(Data records)
□ □ □

(** C7.  Against the controller at rest, whatever address its cursor is
    at: when the string is not empty and does not fit between the start
    index and the end of the mirror, HD44780_Print returns; it has written
    into the mirror exactly the characters that fit, at consecutive
    indices from the start index; it has sent exactly those characters as
    data, then the DDRAM address command for (0, 0) as the last byte, and
    nothing for the rest of the string.  The controller's cursor is then
    at address 0, while the cached cursor is the one read at the start of
    the call. *)
Theorem print_truncates (str : list Z) (w : world lcd) ac dd lat :
  let chars := take (strlen str) str in
  let start := u8 (fst (cursor_of_address ac) * HD44780_NUM_COLS
                   + snd (cursor_of_address ac)) in
  let k := Z.to_nat (HD44780_NUM_ELEMENTS - start) in
  lcd_view (device w) ac dd lat ->
  chars <> [] ->
  start + Z.of_nat (length chars) - 1 > HD44780_NUM_ELEMENTS - 1 ->
  exists w',
    HD44780_Print str w = Ret tt w' /\
    (k < length chars)%nat /\
    Text (handle w') = list_inserts (Z.to_nat start) (take k chars) (Text (handle w)) /\
    (exists sent,
        payloads (emitted w w') = sent ++ [Instruction 0x80] /\
        characters sent = map u8 (take k chars) /\
        Forall (fun p => p = Instruction 0xC0 \/ exists c, p = Character (u8 c)) sent) /\
    AC (device w') = 0 /\
    Cursor_Position (handle w') = cursor_of_address ac.
Proof.
  cbv zeta. intros Hv Hne Hover.
  pose proof Hv as ((_ & _ & _ & _ & Hrange & Hl) & Hac & _ & Hlat).
  rewrite Hac in Hrange. rewrite Hlat in Hl.
  destruct (lcd_Get_Cursor_Position w ac dd lat Hv) as (r0 & Hg0).
  assert (Cursor_Position (handle (final (HD44780_Get_Cursor_Position w)))
          = cursor_of_address ac) as Hcur by (rewrite Hg0; reflexivity).
  set (start := u8 (fst (cursor_of_address ac) * HD44780_NUM_COLS
                    + snd (cursor_of_address ac))) in *.
  assert (exists w', HD44780_Print str w = Ret tt w' /\ AC (device w') = 0)
    as (w' & Hrun & Hzero).
  { rewrite Print_unfold. cbv zeta. rewrite Hcur. fold start.
    rewrite Hg0. cbn [final].
    set (w0 := World _ _ _ _).
    assert (lcd_view (device w0) ac dd lat) as Hv0
        by (apply lcd_view_settled; assumption).
    destruct (lcd_Print_loop_returns (take (strlen str) str) start 0 w0 ac dd lat Hv0)
      as (b & w1 & ac1 & dd1 & Hloop & Hv1 & Hb).
    rewrite (bind_Ret _ _ _ _ _ Hloop).
    pose proof (u8_range (fst (cursor_of_address ac) * HD44780_NUM_COLS
                          + snd (cursor_of_address ac))) as Hs.
    fold start in Hs.
    apply Print_loop_Ret in Hloop; [|lia]. cbv zeta in Hloop.
    destruct Hloop as (Hearly & _).
    assert (b = true) as ->.
    { rewrite Hearly. apply Nat.ltb_lt.
      change HD44780_NUM_ELEMENTS with 32 in *.
      assert (0 < length (take (strlen str) str))%nat
        by (destruct (take (strlen str) str); [congruence | simpl; lia]).
      rewrite Nat.min_r by lia. lia. }
    exists w1. split; [reflexivity|].
    destruct Hv1 as (_ & -> & _). apply Hb. reflexivity. }
  exists w'. split; [exact Hrun|].
  pose proof (Print_Ret_truncates str w w') as Heff. cbv zeta in Heff.
  rewrite Hcur in Heff. fold start in Heff.
  destruct (Heff Hne Hover Hrun) as (Hk & HT & Hsent & Hc).
  auto 10.
Qed.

□ □ □

Please work out how many lines in the data include "rest"; write that number only.

2